There are times in your life when you have a profound reaction to a person or place: a feeling so violently immediate it feels like spiritual vomiting. I had one such reaction the other day after landing in Hanoi, jet-lagged after my planeslog from Istanbul to Doha to Bangkok (there to suffer through a six-hour layover in a food court filled with fat Russians and two teen whores), then finally on to Vietnam. My reaction was this:

I fucking hate this place.

It was, obviously, not a pleasant reaction. It was certainly not expected. I have--since the very moment I got off the phone with the trust's lawyer--been anxiously, droolingly planning for my arrival here. Vietnam was my non-negotiable: the veritable Bucket to my Bucket List. And now here I was, at last in the country, and all I could think about was how long I had to stay before I could find a cheap enough plane ticket to leave.

And why, you ask?

Perhaps because my Bucket List resembled an Anthony Bourdain episode by way of The Scent of Green Papaya and Marguerite Duras. But the reality of Hanoi is more madhouse than North Sea China Lover: The No Reservations Episode. Hoan Khiem, the old quarter, the very heart of "graceful, old Vietnam" (or so says the Lonely Planet Guidebook, curse them) is filled with grimed warrens of shops below crumbling apartment buildings, piles of trash, motorbikes parked in houdstooth-rows up and down the walks, scents of garbage, scents of urine, shit, women swinging baskets of mangos on shoulder-poles at your stomach, taxis, motorbikes, taxis, buses, people on stools, people shouting, people pressing up to you to see if you'll look in their shops, try on their shirts, buy their handkerchiefs, buy their sunblock, buy their bowls of pho.
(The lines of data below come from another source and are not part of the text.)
(** C15: the kernel is only driven by those who may.  On a good bus with a control shard, a
    delivery to any other shard is [deliver_one]'s; one to the control shard is
    refused as [deliver_one] refuses, touching nothing of the kernel's, or it is
    authorized and conforms to a door, and then the shard's handler runs on that
    very message, and what it does to the kernel is all that is done to it.  So a
    delivery that changes the kernel's registry, names, libraries or instances is
    one to a control shard, sent by the host itself or by a shard whose grant
    permits that message to that control shard. *)
Theorem kernel_guarded env (w : KWorld) :
  tables_ok (kbus w) ->
  let run := deliver_world variant_what disk env w in
  let s := Value_schema (payload (env_msg env)) in
  (control_at (env_target env) w = None -> run = on_bus (deliver_one env) w) /\
  (forall c, control_at (env_target env) w = Some c ->
     (exists r, verdict (kbus w) env (Some r) /\ own_part run.1 = own_part w) \/
     (verdict (kbus w) env None /\
      own_part run.1 = own_part (control_handle variant_what disk (env_target env) (env_msg env)
        (set_kbus (set_gate_calls (u64 (gate_calls (kbus w) + 1)) (kbus w)) w)).1)) /\
  (own_part run.1 <> own_part w ->
     (exists c, control_at (env_target env) w = Some c) /\
     (env_gated env = true -> exists rec, find (sender (env_msg env)) (kbus w) = Some rec /\
        permits (rec_grant rec) (Schema_name s) (Schema_version s) (env_target env) = true)).
Proof.
  intros Ht run s. pose proof (deliver_world_other env w Ht) as Hother.
  pose proof (fun c => deliver_world_control env w c Ht) as Hcontrol. split; [exact Hother|]. split; [exact Hcontrol|].
  intros Hne. destruct (control_at (env_target env) w) as [c|] eqn:Hc.
  2: { destruct Hne. unfold run. by rewrite Hother, on_bus_own. }
  split; [by exists c|]. intros Hg. destruct (Hcontrol c eq_refl) as [(r & _ & E)|[Hv _]]; [done|].
  inversion Hv as [| | | | |rec door Hr Ha Hau]; subst. apply authorized_iff in Hau; [|done].
  unfold permitted in Hau. destruct (find _ (kbus w)) as [rec'|]; [by exists rec'|done].
Qed.
End guarded.
(* ===== verification/Likeness.v ===== *)
(** * Buses that cannot be told apart

    The switchboard uses its shards through their interface only.  Two buses that
    agree on everything but the shards they hold, and hold related shards under the
    same ids, answer every operation alike and stay so, for any relation the
    interface's operations respect.  [Transparent] instantiates it with a shard and
    its own library. *)

From S2P Require Import Prelude Schema Value Registry Gate Native Compat Serialize Grant Bus Switchboard Enqueue Invariant Dispatch Delivery.

(** ** Values every boundary carries unchanged *)

(** Its shape has a name the header holds, it may cross the wire, and it conforms:
    no NaN but the canonical one, text in UTF-8, sizes and nesting within the caps. *)
Record carried (v : Value) : Prop := {
  ca_wf : wf_schema (Value_schema v);
  ca_name : nameable (Value_schema v);
  ca_wire : wire_value 0 (Value_schema v) v;
  ca_conforms : conforms v (Value_schema v)
}.

Lemma carried_built v : carried v -> built_value v /\ canon_value v = v.
Proof. intros [H1 _ H3 _]. exact (proj2 wire_built _ H1 0 v H3). Qed.

Lemma carried_storable v : carried v -> storable (Value_schema v) v.
Proof. intros Hv. unfold storable. rewrite (proj2 (carried_built v Hv)). apply Hv. Qed.

(** Serialized and admitted at its own schema, it is itself again. *)
Lemma carried_crosses v g :
  carried v -> exists w, serialize v = Ok w /\
    admit_door (parse w) (Some (Value_schema v)) FirstError g = (u64 (g + 1), Ok (Admission_accept v)) /\
    claimed_name (parse w) = Schema_name (Value_schema v) /\
    claimed_version (parse w) = Schema_version (Value_schema v).
Proof.
  intros Hv. destruct (carried_built v Hv) as [Hb Hcan].
  destruct (persist_admit v FirstError g Hb (ca_name v Hv) (carried_storable v Hv) (ca_conforms v Hv))
    as (w & Ew & Ea & _). rewrite Hcan in Ea. exists w. split; [exact Ew|]. split; [exact Ea|].
  rewrite serialize_ok in Ew; [|done|apply Hv|].
  - injection Ew as <-. rewrite parse_native by (apply nameable_header; apply Hv). done.
  - apply (proj2 wire_encodes _ (ca_wf v Hv) 0). rewrite Hcan. apply Hv.
Qed.

(** What is admitted of bytes is carried. *)
Lemma admitted_carried w door g g' a v :
  wf_schema door -> admit_door (parse w) (Some door) FirstError g = (g', Ok a) -> adm_value a = Some v ->
  carried v /\ Value_schema v = door.
Proof.
  intros Hd E Ha. destruct (admitted_wire w door FirstError g g' a v Hd E Ha) as (_ & Hw & Hs & Hn).
  split; [|done]. split; rewrite ?Hs; try done.
  destruct (admit_door_cases (parse w) door FirstError g Hd) as (g1 & _ & [(v1 & Hc & _ & _ & E1)|(e & es & E1)]);
    rewrite E in E1; injection E1 as -> ->; cbn in Ha; [by injection Ha as ->|done].
Qed.

(** The gate's counter is no input to its verdict. *)
Lemma validate_into_counter v door all g g' : (validate_into v door all g).2 = (validate_into v door all g').2.
Proof. unfold validate_into. by destruct (_ =? _). Qed.

Lemma admit_live_counter v door r g g' : (admit_live v door r g).2 = (admit_live v door r g').2.
Proof.
  unfold admit_live. pose proof (validate_into_counter v door (is_full r) g g') as E.
  destruct (validate_into _ _ _ g), (validate_into _ _ _ g'). cbn in *. by rewrite E.
Qed.

Lemma finish_counter v es fatal door all g g' : (finish v es fatal door all g).2 = (finish v es fatal door all g').2.
Proof.
  unfold finish. destruct fatal; [done|]. pose proof (validate_into_counter v door all g g') as E.
  destruct (validate_into _ _ _ g), (validate_into _ _ _ g'). cbn in *. by rewrite E.
Qed.

Lemma admit_door_counter u door r g g' : (admit_door u door r g).2 = (admit_door u door r g').2.
Proof.
  destruct door as [door|]; [|done]. unfold admit_door. destruct u as [impl|]; [|done].
  destruct (im_ok impl); [|done]. unfold admit_against. destruct (_ || _); [done|]. destruct (_ && _); [done|].
  destruct (Value_new (Some door)); [|done..]. destruct (im_format impl).
  - destruct (decode_native _ _ _) as [[dec v]| |]; [apply finish_counter|done..].
  - destruct (json_fields _ _ _ _ _ _) as [[es v]| |]; [apply finish_counter|done..].
Qed.

(** ** In ascending order, whatever is mapped *)

Lemma keyed_unique {A} (l : list (Z * A)) : forall k,
  StronglySorted Z.lt l.*1 -> StronglySorted Z.lt k.*1 -> l ≡ₚ k -> l = k.
Proof.
  induction l as [|x l IH]; intros k Hl Hk HP; [by apply Permutation_nil_l in HP as ->|].
  destruct k as [|y k]; [by apply Permutation_nil_r in HP|].
  rewrite fmap_cons in Hl, Hk. apply StronglySorted_inv in Hl as [Hl Hx], Hk as [Hk Hy]. rewrite Forall_fmap, Forall_forall in Hx, Hy.
  assert (x = y) as ->.
  { assert (x ∈ y :: k) as [Ex|Ex]%elem_of_cons by (rewrite <-HP; left); [done|].
    assert (y ∈ x :: l) as [Ey|Ey]%elem_of_cons by (rewrite HP; left); [done|].
    specialize (Hx y Ey). specialize (Hy x Ex). cbn in *. lia. }
  f_equal. apply (IH k Hl Hk). by apply Permutation_cons_inv in HP.
Qed.

Lemma ascending_fmap {A B} (f : A -> B) (m : gmap Z A) : ascending (f <$> m) = prod_map id f <$> ascending m.
Proof.
  assert ((prod_map id f <$> ascending m).*1 = (ascending m).*1) as E.
  { rewrite <-list_fmap_compose. by apply list_fmap_ext. }
  apply keyed_unique; [apply ascending_keys|rewrite E; apply ascending_keys|].
  rewrite ascending_perm, map_to_list_fmap. by rewrite ascending_perm.
Qed.

(** ** Likeness *)

(** A record without its shard. *)
Definition erase {Sh : Type} (r : ShardRecord Sh) : ShardRecord unit :=
  mkRecord (rec_id r) tt (accept r) (state_schema r) (last_known_good r) (rec_grant r) (reloads_used r) (rec_alive r).

Lemma recipients_erased {Sh : Type} s (m : gmap Z (ShardRecord Sh)) :
  recipients_of s (ascending m) = recipients_of s (ascending (erase <$> m)).
Proof.
  rewrite ascending_fmap. unfold recipients_of. induction (ascending m) as [|[k r] l IH]; [done|].
  cbn in *. unfold accepts, accept_match in *. cbn. by rewrite IH.
Qed.

(** ** A host's orders

    One call of the switchboard's interface, and what it tells the host. *)

Inductive Order_of (Ob : Type) : Type :=
| OSend (target : ShardId) (m : Message)
| OPublish (m : Message)
| OSendAs (as_sender target : ShardId) (m : Message)
| OPublishAs (as_sender : ShardId) (m : Message)
| OPump (fuel : nat)
| OStop
| OKill (id : ShardId)
| OReload (id : ShardId) (candidate : bytes)
| OSwapState (id : ShardId) (candidate : bytes)
| OSnapshot (id : ShardId)
| OUnregister (id : ShardId)
| OAddObserver (o : option Ob)
| ORemoveObserver (id : Z)
| OOutcome (t : Ticket)
| OAlive (id : ShardId)
| OAcceptedBy (id : ShardId)
| OListShards
| OPending.
Arguments OSend {Ob} _ _.
Arguments OPublish {Ob} _.
Arguments OSendAs {Ob} _ _ _.
Arguments OPublishAs {Ob} _ _.
Arguments OPump {Ob} _.
Arguments OStop {Ob}.
Arguments OKill {Ob} _.
Arguments OReload {Ob} _ _.
Arguments OSwapState {Ob} _ _.
Arguments OSnapshot {Ob} _.
Arguments OUnregister {Ob} _.
Arguments OAddObserver {Ob} _.
Arguments ORemoveObserver {Ob} _.
Arguments OOutcome {Ob} _.
Arguments OAlive {Ob} _.
Arguments OAcceptedBy {Ob} _.
Arguments OListShards {Ob}.
Arguments OPending {Ob}.

Inductive Answer : Type :=
| ANothing
| ANumber (n : Z)
| ARun (r : result unit)
| ARevived (r : result ReviveOutcome)
| ABytes (r : result bytes)
| ABool (b : bool)
| AOutcome (o : DeliveryOutcome)
| ASchemas (l : list Schema)
| AShards (l : list ShardId).

Section orders.
Context {Sh Ob : Type} `{sh_ops : ShardOps Sh} `{ob_ops : ObserverOps Ob}.
Abbreviation Bus := (Switchboard Sh Ob).

Definition told {A : Type} (f : A -> Answer) (x : Bus * A) : option (Bus * Answer) := Some (x.1, f x.2).

(** [None] when the loop's fuel ran out. *)
Definition obey (o : Order_of Ob) (b : Bus) : option (Bus * Answer) :=
  match o with
  | OSend t m => told ANumber (send t m b)
  | OPublish m => told ANumber (publish m b)
  | OSendAs s t m => told ANumber (send_as s t m b)
  | OPublishAs s m => told ANumber (publish_as s m b)
  | OPump fuel => pump fuel b ≫= told ARun
  | OStop => Some (stop b, ANothing)
  | OKill id => told ARun (kill id b)
  | OReload id w => told ARevived (reload id w b)
  | OSwapState id w => told ARevived (swap_state id w b)
  | OSnapshot id => Some (b, ABytes (snapshot_bytes id b))
  | OUnregister id => told (fun sh => ABool (bool_decide (is_Some sh))) (unregister_shard id b)
  | OAddObserver obs => told ANumber (add_observer obs b)
  | ORemoveObserver n => Some (remove_observer n b, ANothing)
  | OOutcome t => Some (b, AOutcome (outcome t b))
  | OAlive id => Some (b, ABool (alive id b))
  | OAcceptedBy id => Some (b, ASchemas (accepted_by id b))
  | OListShards => Some (b, AShards (list_shards b))
  | OPending => Some (b, ANumber (pending b))
  end.

Fixpoint obey_all (l : list (Order_of Ob)) (b : Bus) : option (Bus * list Answer) :=
  match l with
  | [] => Some (b, [])
  | o :: l => x ← obey o b; y ← obey_all l x.1; Some (y.1, x.2 :: y.2)
  end.
End orders.

Section like.
Context {Sh Sh' Ob : Type} `{sh_ops : ShardOps Sh} `{sh_ops' : ShardOps Sh'} `{ob_ops : ObserverOps Ob}.
Abbreviation Bus := (Switchboard Sh Ob).
Abbreviation Bus' := (Switchboard Sh' Ob).
(** The published schemas, which stay, and the relation on shards, under the doors and
    the state schema they are registered with. *)
Context (g : Registry) (R : list Schema -> Schema -> Sh -> Sh' -> Prop).

(** A message of a published shape, that every boundary carries. *)
Definition said (m : Message) : Prop :=
  carried (payload m) /\ g !! schema_key (Value_schema (payload m)) = Some (Value_schema (payload m)).

Definition record_sound {X : Type} (r : ShardRecord X) : Prop :=
  Forall (fun d => wf_schema d /\ g !! schema_key d = Some d) (accept r) /\ wf_schema (state_schema r) /\
  carried (last_known_good r) /\ Value_schema (last_known_good r) = state_schema r.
There are birds in cages everywhere, tiny markets, kittens in a box, something boiling in a pot, something steaming in a cart, something spilling from a café entrance. The air is so impenetrable with fog that at Tay Ho lake you can barely see the buildings less than 3 miles away on the other shore, and every street is a continual roar of honking horns.  

But the real problem-- the most obvious problem--is the traffic.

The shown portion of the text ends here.